The Ethics of Automated Decisions
自动化决策的伦理
Automated systems now decide who receives a loan, a job interview and a medical referral. Their appeal is obvious: they are fast, cheap and consistent.
自动化系统如今在决定谁能获得贷款、面试机会和医疗转诊。它们的吸引力显而易见:快、便宜、一致。
Consistency, however, is not fairness. A model trained on historical data reproduces historical patterns, including the unjust ones. Removing an explicit variable such as ethnicity does not remove its influence, because correlated features carry the same information.
然而,一致并不等于公平。一个用历史数据训练出来的模型会复制历史模式,其中也包括不公正的那些。删掉「族群」这样的显性变量并不能消除它的影响,因为相关的特征携带着同样的信息。
The deeper difficulty is accountability. When a decision is distributed across data, designers and deployment, no single actor is responsible. Appeals then have nowhere to go.
更深的困难在于问责。当一项决定分散在数据、设计者和部署环节之间时,没有任何单一主体为之负责。于是申诉无处可去。
A defensible framework requires three things: documented training data, measurable error rates across groups, and a human who can reverse any decision. None of these is technically exotic. What they demand is institutional willingness.

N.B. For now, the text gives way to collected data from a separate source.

Lemma updateNodes_reads_nil_entry_witness :
  updateNodes_visit (service_of node7_started 7) "bb" = Panic NilNodeInfo ∧
  updateNodes ["bb"; "aa"; "01"] (service_of node7_started 7) = Panic NilNodeInfo.
Proof.
  apply (updateNodes_reads_nil_entry (service_of node7_started 7) cons7_started
           ["bb"; "aa"; "01"] "bb");
    [reflexivity | exact range_order_node7 | reflexivity].
Defined.

(** C3 fails on the code. Committee 7 is registered, the endpoint of
    [key_a] is announced and the committee is started: the entry of [key_a]
    is resolved, not connected and in the validator set, the two other
    entries are nil. A pass that ranges over the table in the order
    bb, aa, 01 panics at the first entry and has dialled nothing; in the
    order aa, bb, 01 it panics at the second. *)
Lemma updateNodes_scenario_panics :
  let s := service_of node7_started 7 in
  range_order (nodeTable s) ["bb"; "aa"; "01"] ∧
  dials_of (Validators cons7_started) (nodeTable s) ["bb"; "aa"; "01"]
  = [DialPeerWithAddress (Some "aa@1.2.3.4:30304") true] ∧
  updateNodes ["bb"; "aa"; "01"] s = Panic NilNodeInfo ∧
  updateNodes ["aa"; "bb"; "01"] s = Panic NilNodeInfo.
Proof.
  cbv zeta. split; [exact range_order_node7|].
  split; [|split]; reflexivity.
Qed.
End UpdateNodesRuns.

(** ** The registry *)

Section RegistryFacts.
Context `{Cr : Crypto} `{Tb : !Tbft} `{Nt : Net} `{Tr : !Transport}.

Lemma seed_lookup (members : list CommitteeMember.t)
    (tab : gmap string (option nodeInfo)) (k : p2p_ID) :
  foldl (λ tab m, <[member_id m := None]> tab) tab members !! k
  = if decide (k ∈ member_id <$> members) then Some None else tab !! k.
Proof.
  revert tab. induction members as [|m ms IH]; intros tab; cbn [foldl fmap list_fmap].
  - case_decide as Hin; [by apply elem_of_nil in Hin | done].
  - rewrite IH. destruct (decide (k ∈ member_id <$> ms)) as [Hin|Hnin].
    + rewrite decide_True; [done | by apply list_elem_of_further].
    + destruct (decide (k = member_id m)) as [->|Hne].
      * rewrite decide_True by apply list_elem_of_here. apply lookup_insert_eq.
      * rewrite decide_False; [by rewrite lookup_insert_ne|].
        intros [?|?]%elem_of_cons; done.
Qed.
(** * Cafeteria Management API: a shallow embedding of [main.py] and [schemas.py]

    The request handlers of [main.py] are embedded as functions in a small
    state-and-exception monad over the document store.  Python's [float] is the
    kernel's binary64 type, [int] is [Z], [str] is the [string] of its UTF-8
    bytes (so [len] counts the bytes that start a character), [bytes] is the
    [string] of the bytes themselves, and a [bson.ObjectId] is the bytes it
    holds.

    A collection holds documents of the schema that [schemas.py] gives it,
    which is what the handlers write; a handler is followed up to the value
    it returns or the exception it raises, and the framework up to the status
    code it derives from either, the refusal to write a nan or an infinite
    float as JSON included. *)

From Stdlib Require Import ZArith NArith List String Ascii Bool Lia.
From Stdlib Require Import PrimFloat FloatOps SpecFloat FloatAxioms.
From stdpp Require Import base option list strings gmap.

Set Warnings "-inexact-float".
Local Open Scope Z_scope.

(** ** Python numbers *)

Module Py.

(** Nearest integer to [a / b] for [0 < b], ties going to the even one. *)
Definition div_half_even (a b : Z) : Z :=
  let q := a / b in
  match 2 * (a mod b) ?= b with
  | Lt => q
  | Gt => q + 1
  | Eq => if Z.even q then q else q + 1
  end.

(** The builtin [round(x, ndigits)] on a float, for [0 <= ndigits]: the
    exact binary value of [x] is rounded half-to-even to [ndigits] decimals
    and the decimal so obtained is converted back to the nearest float.
    Zeros, infinities and nans round to themselves. *)
Definition round (x : float) (ndigits : nat) : float :=
  match Prim2SF x with
  | S754_finite s m e =>
      let scale := 10 ^ Z.of_nat ndigits in
      let n := if 0 <=? e then scale * Zpos m * 2 ^ e
               else div_half_even (scale * Zpos m) (2 ^ (- e)) in
      match n, scale with
      | Zpos p, Zpos d =>
          SF2Prim (SFdiv prec emax (S754_finite s p 0) (S754_finite false d 0))
      | _, _ => if s then neg_zero else zero
      end
  | _ => x
  end.

(** Conversion of an [int] operand in [float * int]: correctly rounded, and
    [OverflowError] ([None]) when the integer is too large for a float. *)
Definition float_of_int (z : Z) : option float :=
  match binary_normalize prec emax z 0 false with
  | S754_infinity _ => None
  | f => Some (SF2Prim f)
  end.

(** A byte that continues a character of a [str] (10xxxxxx in UTF-8). *)
Definition continues (c : ascii) : bool :=
  let n := N_of_ascii c in (128 <=? n)%N && (n <? 192)%N.

(** [len(s)] on a [str]: the number of characters. *)
Fixpoint len (s : string) : nat :=
  match s with
  | EmptyString => O
  | String c s' => if continues c then len s' else S (len s')
  end.

(** [s[:n]] on a [str]: the first [n] characters. *)
Fixpoint take (n : nat) (s : string) : string :=
  match s with
  | EmptyString => EmptyString
  | String c s' =>
      if continues c then String c (take n s')
      else match n with
           | O => EmptyString
           | S n' => String c (take n' s')
           end
  end.

(** [math.isfinite(x)]: neither a nan nor an infinity. *)
Definition isfinite (x : float) : bool :=
  negb (is_nan x) && negb (is_infinity x).

(** [Py_ISSPACE]: the ASCII whitespace [bytes.fromhex] skips. *)
Definition isspace (c : ascii) : bool :=
  let n := N_of_ascii c in ((9 <=? n) && (n <=? 13) || (n =? 32))%N.

(** One hexadecimal digit, as [binascii.hexlify] writes it. *)
Definition hex_digit (d : N) : ascii :=
  match d with
  | 0 => "0" | 1 => "1" | 2 => "2" | 3 => "3" | 4 => "4" | 5 => "5"
  | 6 => "6" | 7 => "7" | 8 => "8" | 9 => "9" | 10 => "a" | 11 => "b"
  | 12 => "c" | 13 => "d" | 14 => "e" | _ => "f"
  end%N%char.

(** The value of a hexadecimal digit of either case. *)
Definition hex_value (c : ascii) : option N :=
  let n := N_of_ascii c in
  (if (48 <=? n) && (n <=? 57) then Some (n - 48)
   else if (97 <=? n) && (n <=? 102) then Some (n - 87)
   else if (65 <=? n) && (n <=? 70) then Some (n - 55)
   else None)%N.

(** [binascii.hexlify(b).decode()]: two lowercase digits per byte. *)
Fixpoint hexlify (b : string) : string :=
  match b with
  | EmptyString => EmptyString
  | String c b' =>
      String (hex_digit (N_of_ascii c / 16))
        (String (hex_digit (N_of_ascii c mod 16)) (hexlify b'))
  end.

(** [bytes.fromhex(s)]: whitespace is skipped where a byte may start, then
    two hexadecimal digits make a byte; anything else is a [ValueError]
    ([None]). *)
Fixpoint fromhex (s : string) : option string :=
  match s with
  | EmptyString => Some EmptyString
  | String c s' =>
      if isspace c then fromhex s'
      else
        match hex_value c, s' with
        | Some top, String c' s'' =>
            match hex_value c', fromhex s'' with
            | Some bot, Some b => Some (String (ascii_of_N (top * 16 + bot)) b)
            | _, _ => None
            end
        | _, _ => None
        end
  end.

End Py.

(** ** Store identifiers *)

(** A [bson.ObjectId] is the bytes it holds: twelve when the store assigns
    it, possibly fewer when it is read from a string with whitespace. *)
Definition ObjectId := string.

(** [str(ObjectId)] *)
Definition str (o : ObjectId) : string := Py.hexlify o.

(** [ObjectId(id_str)]: a string of 24 characters is handed to
    [bytes.fromhex]; [None] stands for [bson.errors.InvalidId]. *)
Definition ObjectId_of (id_str : string) : option ObjectId :=
  if Nat.eqb (Py.len id_str) 24 then Py.fromhex id_str else None.

(** Identifiers of twelve bytes. *)
Definition valid_id (o : ObjectId) : Prop := String.length o = 12%nat.

(** The bytes of an identifier read as a number, first byte first, and the
    twelve bytes of the identifier a number spells. *)
Fixpoint bytes_value (b : string) (acc : N) : N :=
  match b with
  | EmptyString => acc
  | String c b' => bytes_value b' (acc * 256 + N_of_ascii c)
  end.

Fixpoint bytes_of (k : nat) (n : N) (acc : string) : string :=
  match k with
  | O => acc
  | S k' => bytes_of k' (n / 256) (String (ascii_of_N (n mod 256)) acc)
  end.

Definition ObjectId_value (o : ObjectId) : N := bytes_value o 0.
Definition ObjectId_numbered (n : N) : ObjectId := bytes_of 12 n EmptyString.

(** ** Exceptions *)

Inductive Exception :=
| HTTPException (status_code : Z) (detail : string)
| ValidationError (model field : string)   (* pydantic, from a schema constructor *)
| OverflowError                            (* int too large to convert to float *)
| TypeError                                (* subscripting [db] when it is [None] *)
| StoreError (message : string).           (* raised by the store driver *)

Definition Result (A : Type) : Type := Exception + A.

(** [str(e)]; for a [ValidationError], which no handler prints, the heading
    line of its message. *)
Definition Exception_str (e : Exception) : string :=
  match e with
  | HTTPException c d => d
  | ValidationError m f => "1 validation error for " +:+ m
  | OverflowError => "int too large to convert to float"
  | TypeError => "'NoneType' object is not subscriptable"
  | StoreError m => m
  end.

(** ** Schemas ([schemas.py]) *)

Module Staff.
Record t := mk
  { name : string; role : string; pin : string; is_active : bool }.

(** [Staff(name=.., role=.., pin=..)]: [pin] has [min_length=4],
    [max_length=8]; [is_active] defaults to [True]. *)
Definition new (name role pin : string) : Result t :=
  if (4 <=? Py.len pin)%nat && (Py.len pin <=? 8)%nat
  then inr (mk name role pin true)
  else inl (ValidationError "Staff" "pin").
End Staff.

Module Menuitem.
Record t := mk
  { title : string; description : option string; price : float;
    category : option string; available : bool }.

(** [Menuitem(..)]: [price] has [ge=0]. *)
Definition new (title : string) (description : option string) (price : float)
    (category : option string) (available : bool) : Result t :=
  if (0 <=? price)%float
  then inr (mk title description price category available)
  else inl (ValidationError "Menuitem" "price").
End Menuitem.

(** One entry of [item_lines]: the dict
    [{"menu_item_id", "quantity", "price", "title"}]. *)
Module ItemLine.
Record t := mk
  { menu_item_id : string; quantity : Z; price : float; title : string }.
End ItemLine.

Module Order.
Record t := mk
  { staff_id : option string; items : list ItemLine.t;
    subtotal : float; tax : float; total : float;
    status : string; note : option string }.

(** [Order(..)]: [subtotal], [tax] and [total] have [ge=0]. *)
Definition new (staff_id : option string) (items : list ItemLine.t)
    (subtotal tax total : float) (status : string) (note : option string)
    : Result t :=
  if negb (0 <=? subtotal)%float then inl (ValidationError "Order" "subtotal")
  else if negb (0 <=? tax)%float then inl (ValidationError "Order" "tax")
  else if negb (0 <=? total)%float then inl (ValidationError "Order" "total")
  else inr (mk staff_id items subtotal tax total status note).
End Order.

Module Inventory.
Record t := mk
  { sku : string; quantity : float; unit : string;
    reorder_level : option float }.

(** [Inventory(..)]: no constraint beyond the field types. *)
Definition new (sku : string) (quantity : float) (unit : string)
    (reorder_level : option float) : Result t :=
  inr (mk sku quantity unit reorder_level).
End Inventory.

(** ** The document store *)

(** A stored document: the identifier the store assigned and the fields of
    its schema.  [Id] is [ObjectId] in the store and [string] once a listing
    has rendered it. *)
Record Document (Id T : Type) := Doc { _id : Id; fields : T }.
Arguments Doc {Id T} _ _.
Arguments _id {Id T} _.
Arguments fields {Id T} _.

Record Store := mkStore
  { staff : list (Document ObjectId Staff.t);
    menuitem : list (Document ObjectId Menuitem.t);
    order : list (Document ObjectId Order.t);
    inventory : list (Document ObjectId Inventory.t);
    next_id : N }.
(** * chef_validator: the compute client plugin and the password gateway

    A shallow embedding of
    - [chef_validator/engine/clients/nova.py] (class [NovaClientPlugin]) and
    - [chef_validator/api/middleware/auth_password.py]
      (class [KeystonePasswordAuthProtocol]),
    followed by the properties of the specification that concern them.

    Python values are embedded as the inductive [pyval]; a call that may
    raise returns a [result]; dictionaries are stdpp finite maps keyed by
    strings; calls to the provider are parameters of the enclosing section,
    one outcome per round trip. *)

From Stdlib Require Import ZArith String Ascii List Bool Lia.
From stdpp Require Import base option list gmap strings pretty fin_maps.

Set Warnings "-register-all".

Local Open Scope Z_scope.
Local Open Scope string_scope.

(* ===================================================================== *)
(** ** Python values, exceptions and results *)
(* ===================================================================== *)
Module Py.

(** The fragment of Python's value universe the two modules handle. *)
Inductive pyval : Type :=
| PyNone
| PyBool (b : bool)
| PyInt (z : Z)
| PyStr (s : string)
| PyList (l : list pyval)
| PyDict (m : gmap string pyval).

(** Truth value of an object, as [if x:] / [not x] compute it. *)
Definition truthy (v : pyval) : bool :=
  match v with
  | PyNone => false
  | PyBool b => b
  | PyInt z => negb (Z.eqb z 0)
  | PyStr s => negb (String.eqb s "")
  | PyList l => match l with [] => false | _ => true end
  | PyDict m => negb (Nat.eqb (size m) 0)
  end.

(** [isinstance(v, six.string_types)] *)
Definition is_string (v : pyval) : bool :=
  match v with PyStr _ => true | _ => false end.

(** [v == s] for a string literal [s]. *)
Definition eq_str (v : pyval) (s : string) : bool :=
  match v with PyStr t => String.eqb t s | _ => false end.

(** [v == n] for an integer literal [n] other than 0 and 1 (for which a
    bool would compare equal too). *)
Definition eq_int (v : pyval) (n : Z) : bool :=
  match v with PyInt z => Z.eqb z n | _ => false end.

(** The exception classes of [novaclient.exceptions] that the plugin names,
    [OtherClientError] standing for every other subclass of
    [ClientException], [NoUniqueMatch] for the one that derives from
    [Exception] directly. *)
Inductive nova_class : Type :=
| ClientException
| BadRequest
| NotFound
| Conflict
| OverLimit
| OtherClientError
| NoUniqueMatch.

#[global] Instance nova_class_eq_dec : EqDecision nova_class.
Proof. solve_decision. Defined.

(** [issubclass(c, d)] *)
Definition issubclass (c d : nova_class) : bool :=
  bool_decide (c = d) ||
  match d, c with
  | ClientException, NoUniqueMatch => false
  | ClientException, _ => true
  | _, _ => false
  end.

(** An exception object of the provider client.  [exc_http_status] and
    [exc_code] are [None] when the object has no such attribute. *)
Record nova_exception : Type := {
  exc_class : nova_class;
  exc_http_status : option pyval;
  exc_code : option pyval;
  exc_message : string
}.

(** The classes of [keystoneclient.exceptions] the gateway names. *)
Inductive keystone_class : Type :=
| Unauthorized
| Forbidden
| KsNotFound
| AuthorizationFailure
| OtherKeystoneError.

Inductive exn : Type :=
| NovaError (e : nova_exception)
| KeystoneError (k : keystone_class)
| AttributeError (obj attr : string)
| KeyError (key : string)
| TypeError
| StackValidationFailed (message : string)
| EntityNotFound (entity name : string)
| ResourceInError (resource_status status_reason : string)
| ResourceUnknownStatus (resource_status result_ : string).

Inductive result (A : Type) : Type :=
| Return (a : A)
| Raise (e : exn).
Arguments Return {A} a.
Arguments Raise {A} e.

#[global] Instance result_ret : MRet result := @Return.
#[global] Instance result_bind : MBind result :=
  fun A B f c => match c with Return a => f a | Raise e => Raise e end.

(** [getattr(o, name, default)] on an attribute that may be missing. *)
Definition getattr {A} (attr : option A) (default : A) : A :=
  match attr with Some v => v | None => default end.

(** [d[k]] *)
Definition getitem (d : pyval) (k : string) : result pyval :=
  match d with
  | PyDict m => match m !! k with Some v => Return v | None => Raise (KeyError k) end
  | _ => Raise TypeError
  end.

(** [needle in hay] on strings. *)
Fixpoint contains (needle hay : string) : bool :=
  String.prefix needle hay ||
  match hay with
  | EmptyString => false
  | String _ rest => contains needle rest
  end.

(** [s.split(sep)[0]]: the text before the first [sep]. *)
Fixpoint split_head (sep : ascii) (s : string) : string :=
  match s with
  | EmptyString => EmptyString
  | String c rest =>
      if Ascii.eqb c sep then EmptyString else String c (split_head sep rest)
  end.

(** [sep.join(l)] *)
Fixpoint join (sep : string) (l : list string) : string :=
  match l with
  | [] => ""
  | [x] => x
  | x :: rest => x +:+ sep +:+ join sep rest
  end.

Section Str.
(** [str] of a list or a dict is Python's [repr], taken as given. *)
Variable repr : pyval -> string.

(** ['%s' % v] *)
Definition py_str (v : pyval) : string :=
  match v with
  | PyNone => "None"
  | PyBool true => "True"
  | PyBool false => "False"
  | PyInt z => pretty z
  | PyStr s => s
  | _ => repr v
  end.
End Str.

End Py.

一个站得住脚的框架需要三样东西:有据可查的训练数据、按群体可衡量的错误率,以及一个能够推翻任何决定的人。这些在技术上都不稀奇,它们要求的是机构层面的意愿。
Transparency is therefore necessary but insufficient. Publishing a model's inputs is of little use if the people affected cannot understand the output, and the algorithm decided is not an answer anyone can act on.
因此,透明是必要的,但并不充分。如果受影响的人看不懂输出,公开模型的输入就没有多大意义;而「算法决定的」也不是任何一个人可以据以行动的答复。
What makes the problem tractable is treating it as a governance question rather than a purely technical one. Technical work can measure how error rates differ between groups; only institutions can decide how much inequality is acceptable — and who must answer when the answer is none.
让这个问题变得可解的,是把它当作治理问题、而不是纯粹的技术问题。技术工作可以测量不同群体之间的错误率差异;但只有制度才能决定多大的不平等是可以接受的 —— 以及当答案是「一点也不能接受」时,由谁来负责。